In [8]:
from sklearn.feature_extraction.text import TfidfVectorizer
from sklearn.metrics.pairwise import cosine_similarity
from pdfminer.high_level import extract_text
import nltk
from nltk.corpus import stopwords
from nltk.tokenize import word_tokenize
import string

# Download NLTK assets once
nltk.download("punkt")
nltk.download("stopwords")


class ResumeMatcherPipeline:
    def __init__(self, jd_path):
        self.jd_path = jd_path
        self.jd_text = self.extract_text(jd_path)
        self.jd_keywords = self.extract_keywords(self.jd_text)

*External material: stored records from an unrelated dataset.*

(* ===== verification/StoreRefine.v ===== *)
(** * The encrypted store refines its specification

    Every entity and workflow operation of file Store, run on a store whose
    rows decrypt to the cells of a specification state, gives the outcome the
    specification gives and ends in a related state, or fails because a nonce
    could not be drawn or a text not sealed, and changes nothing. *)

From Stdlib Require Import Strings.Byte.
From S2P Require Import Prelude Types Codec Store StoreSpec.

Section Refinement.
Context {env : StoreEnv} {laws : StoreEnvLaws}.

(** ** Keys *)

Lemma entity_key_inj k1 i1 k2 i2 : entity_key k1 i1 = entity_key k2 i2 -> k1 = k2 /\ i1 = i2.
Proof.
  unfold entity_key. intros H. injection H as Hl ->. split; [|done].
  apply entity_label_inj. unfold entity_label. by rewrite Hl.
Qed.

(** ** Encryption *)

Lemma revisioned_aad_id_ok id r u b :
  validate_id id = Ok tt -> exists aad, revisioned_aad_id id r u b = Ok aad /\
    is_empty aad = false /\ len aad <= MAX_RECORD_ID_BYTES + 64.
Proof.
  intros Hv. unfold revisioned_aad_id. rewrite Hv. eexists. split; [done|].
  apply validate_id_ok in Hv as [Hpos Hmax]. destruct id; [simpl in Hpos; lia|]. split; [done|].
  unfold len in *. rewrite !length_app, !length_to_be_bytes. unfold MAX_RECORD_ID_BYTES in *.
  destruct b; simpl in *; lia.
Qed.

Lemma label_sized s : bool_decide (s = EmptyString) = false -> str_len s <= 64 ->
  forall db id, is_empty id = false -> len id <= MAX_RECORD_ID_BYTES + 64 ->
  exists aad, record_aad db s id = Ok aad.
Proof.
  intros Hne Hlen db id Hid Hl. unfold record_aad. rewrite Hid, Hne.
  rewrite (proj2 (N.ltb_ge _ _)) by done. rewrite (proj2 (N.ltb_ge _ _)) by done. by eexists.
Qed.

Lemma entity_label_aad kind db id : is_empty id = false -> len id <= MAX_RECORD_ID_BYTES + 64 ->
  exists aad, record_aad db (entity_label kind) id = Ok aad.
Proof. apply label_sized; [by destruct kind|]. destruct kind; vm_compute; discriminate. Qed.

Lemma workflow_label_aad kind db id : is_empty id = false -> len id <= MAX_RECORD_ID_BYTES + 64 ->
  exists aad, record_aad db (workflow_label kind) id = Ok aad.
Proof. apply label_sized; [by destruct kind|]. destruct kind; vm_compute; discriminate. Qed.

Lemma crypto_fails_widen k i j i' j' e : i' <= i -> j <= j' -> crypto_fails k i j e -> crypto_fails k i' j' e.
Proof. intros Hi Hj (d & Hd & H). exists d. split; [lia|done]. Qed.

(** Encryption of an admissible text succeeds and decrypts to it, unless the
    environment fails. *)
Lemma encrypt_cases st k kind id clear aad :
  record_aad (database_id st) kind id = Ok aad -> clear_ok clear ->
  exists r, encrypt st k kind id clear = (set_draws st (draws st + 1), r) /\
    match r with
    | Ok c => decrypt_record k (database_id st) kind id c = Ok clear
    | Err e => crypto_fails k (draws st) (draws st + 1) e
    end.
Proof.
  intros Ha Hc. pose proof Hc as [Hne Hlen]. eexists. split; [done|].
  destruct (encrypt_record _ _ _ _ _ _) as [c|e] eqn:He; [by eapply decrypt_encrypt|].
  unfold encrypt_record in He. rewrite Hne in He.
  rewrite (proj2 (N.ltb_ge MAX_SECRET_BYTES (len clear)) Hlen) in He.
  simpl in He. rewrite Ha in He.
  exists (draws st). split; [lia|].
  destruct (fill_random _) as [n|] eqn:Hr; simpl in He; [right|left; by simplify_eq].
  destruct (aead_seal _ _ _ _) eqn:Hs; simpl in He; simplify_eq. split; [done|]. by exists n, aad, clear.
Qed.

#[local] Opaque encrypt.

(** ** The relation *)

Lemma store_rel_draws k st a n : store_rel k st a -> store_rel k (set_draws st n) a.
Proof. intros []. by split. Qed.

Lemma entity_revision_spec k st a kind id :
  store_rel k st a -> entity_revision st k kind id = Ok (spec_revision a kind id).
Proof.
  intros [Hkey Hcl Hent Hwf]. unfold entity_revision, authenticated_entity_revision, spec_revision.
  specialize (Hent kind id). destruct Hent as [row c (Hr & Hu & Ho)|]; [|done].
  rewrite Ho. simpl. by rewrite Hr.
Qed.

Lemma workflow_revision_spec k st a id kind :
  store_rel k st a ->
  authenticated_workflow_revision st k id kind = spec_workflow_revision a id kind.
Proof.
  intros [Hkey Hcl Hent Hwf]. unfold authenticated_workflow_revision, spec_workflow_revision.
  specialize (Hwf id).
  destruct Hwf as [row c (Hk & Hr & Hb & Hu & Hv & Ho)|]; [|done].
  rewrite Hk, parse_workflow_kind_ok. case_bool_decide; simpl; [|done]. subst.
  rewrite Hv, Ho. simpl. by rewrite Hr.
Qed.

(** Inside a transaction that started after [i] draws: a success matches the
    specification and keeps the relation; an error is the specification's or the
    environment's. *)
Definition body_sim {A} (k : bytes) (i : N) (impl : WalletStore * result A StoreError)
    (spec : result (A * Spec) StoreError) : Prop :=
  i <= draws impl.1 /\
  match impl.2 with
  | Ok r => exists a', spec = Ok (r, a') /\ store_rel k impl.1 a'
  | Err e => spec = Err e \/ crypto_fails k i (draws impl.1) e
  end.

Lemma transaction_sim {A} k i st a (body : WalletStore -> WalletStore * result A StoreError) spec :
  store_rel k st a -> body_sim k i (body st) spec -> simulates k i a (transaction st body) spec.
Proof.
  intros Hrel Hb. unfold transaction, body_sim, simulates in *.
  destruct (body st) as [st' [r|e]]; simpl in *; destruct Hb as [Hi Hb]; (split; [done|]).
  - destruct Hb as (a' & -> & Hr). by left.
  - destruct Hb as [->|He]; [left|right].
    + split; [done|]. by apply store_rel_draws.
    + exists e. split_and!; try done. by apply store_rel_draws.
Qed.

(** A pure step, an error the specification has too, an error of the environment. *)
Lemma body_ok {A} k i st (r : A) a : i <= draws st -> store_rel k st a -> body_sim k i (st, Ok r) (Ok (r, a)).
Proof. intros Hi Hrel. split; [done|]. by exists a. Qed.

Lemma body_err {A} k i st e : i <= draws st -> body_sim k i (st, @Err A StoreError e) (Err e).
Proof. intros Hi. split; [done|]. by left. Qed.

Lemma body_env {A} k i st e (spec : result (A * Spec) StoreError) :
  i <= draws st -> crypto_fails k i (draws st) e -> body_sim k i (st, Err e) spec.
Proof. intros Hi He. split; [done|]. by right. Qed.

Lemma body_widen {A} k i i' (impl : WalletStore * result A StoreError) spec :
  i' <= i -> body_sim k i impl spec -> body_sim k i' impl spec.
Proof.
  intros Hi [Hd H]. split; [lia|]. destruct impl.2; [done|]. destruct H as [?|?]; [by left|right].
  eapply crypto_fails_widen; [exact Hi|reflexivity|done].
Qed.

    def extract_text(self, path):
        try:
            return extract_text(path)
        except:
            return ""

    def extract_keywords(self, text):
        stop_words = set(stopwords.words("english"))
        tokens = word_tokenize(text.lower())
        tokens = [word for word in tokens if word.isalnum() and word not in stop_words]
        return tokens

    def calculate_cosine_similarity(self, text1, text2):
        tfidf = TfidfVectorizer()
        tfidf_matrix = tfidf.fit_transform([text1, text2])
        cosine_sim = cosine_similarity(tfidf_matrix[0:1], tfidf_matrix[1:2])
        return float(cosine_sim[0][0])

    def process_resume(self, resume_path):
        resume_text = self.extract_text(resume_path)
        resume_keywords = self.extract_keywords(resume_text)

        full_score = self.calculate_cosine_similarity(self.jd_text, resume_text)
        skill_score = self.calculate_cosine_similarity(" ".join(self.jd_keywords), " ".join(resume_keywords))

        final_score = round((0.3 * full_score + 0.7 * skill_score) * 100, 2)

        return {
            "full_resume_score": round(full_score * 100, 2),
            "skills_score": round(skill_score * 100, 2),
            "average_score": final_score
        }


[nltk_data] Downloading package punkt to
[nltk_data]     C:\Users\Lenovo\AppData\Roaming\nltk_data...
[nltk_data]   Package punkt is already up-to-date!
[nltk_data] Downloading package stopwords to
[nltk_data]     C:\Users\Lenovo\AppData\Roaming\nltk_data...
[nltk_data]   Package stopwords is already up-to-date!